LUL set four Business Goals in June 1990:

(a) The maximum number of trains to be running in the peak, at regular intervals, by end of September 1990. This meant single figure cancellations for the network as a whole.

(b) An escalator service to meet customer expectations by April 1991. This meant no more than 35 escalators out for any reason. Emphasis was to be placed on minimising the downtime of individual machines.

(c) A welcoming and customer-friendly environment by April 1991. This had implications for cleanliness, staff presence and attitudes, technology and policing.

(d) Asset maintenance and renewal so that the system performed well and looked good. This would be a five-year programme covering track, signalling, escalators, stations and trains.

LUL has failed so far to meet the first goal because of particular problems with rolling stock on the Victoria and Piccadilly Lines. LUL believes that financial constraints will continue to make it difficult to achieve although we note that LUL has been close to it in some months. The second goal has been achieved by LUL, but it told us that budgetary constraints were now likely to cause some slippage. This would in our view be particularly unfortunate because passengers find shortcomings here extremely irritating. The third goal is also likely to suffer as a result of the recent action to cut costs: LUL said that a number of things which contribute to cleanliness, appearance and customer friendliness had been deferred. Present indications are that the fourth goal will not be achieved within the targeted time-scale.
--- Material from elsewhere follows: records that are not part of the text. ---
(** * kale-miner, OpenCL host program (clprog.cpp)

    A shallow embedding of [releaseResources], [getPlatform] and
    [executeKernel] from [src/clprog.cpp], together with the properties of
    the dispatch protocol that the design document states about them.

    The OpenCL driver, the file system and the device kernel are external
    to the program.  They are modelled as an oracle ([Driver]) that fixes
    the answer of every driver call; the program itself is a computation
    in a small monad that records every externally visible action (driver
    call, object creation, release, stream output, store into the caller's
    memory) in a trace, and that distinguishes the four ways a C++
    statement sequence can end: falling through, [return v],
    [exit(EXIT_FAILURE)] and undefined behaviour.

    Integer widths follow an LP64 target: [int], [cl_int] are 32-bit
    signed, [cl_uint] is 32-bit unsigned, [size_t], [cl_ulong] and
    [std::uint64_t] are 64-bit unsigned. *)

From Stdlib Require Import ZArith List String Ascii Bool Lia DecimalString.
Import ListNotations.
Local Open Scope Z_scope.

(* ================================================================== *)
(** ** Machine integers *)

Module Machine.

(** Conversion to [unsigned int] / [cl_uint]. *)
Definition u32 (x : Z) : Z := x mod 2 ^ 32.

(** Conversion to [size_t] / [std::uint64_t] / [cl_ulong]. *)
Definition u64 (x : Z) : Z := x mod 2 ^ 64.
In the terms of reference, we are asked first of all whether in supplying its services LUL could improve its efficiency and thereby, without affecting targeted improvements in levels of safety or in the quality of the service provided, reduce its costs. We have taken account of two general considerations and four particular factors in assessing LUL's performance.

The first of the general considerations is that we have in our discussions with LRT and LUL discerned a conflict between LUL's commercial objective of generating enough cash to cover both operating costs and the funding of renewals and replacements, and LRT's and hence LUL's legal obligation to have due regard to London's public transport needs. This has to be seen against the background of a market where substantial real price increases are judged to be politically unacceptable. The second consideration is that LUL has to operate within a financial framework which does not facilitate the development of a consistent long-term policy in respect of the setting of fares and the planning and funding of investment. One aspect of this is the provision of ring-fenced funding to finance new lines while LUL's fundamental requirement to maintain and upgrade the existing network is to a great extent starved of the necessary funds.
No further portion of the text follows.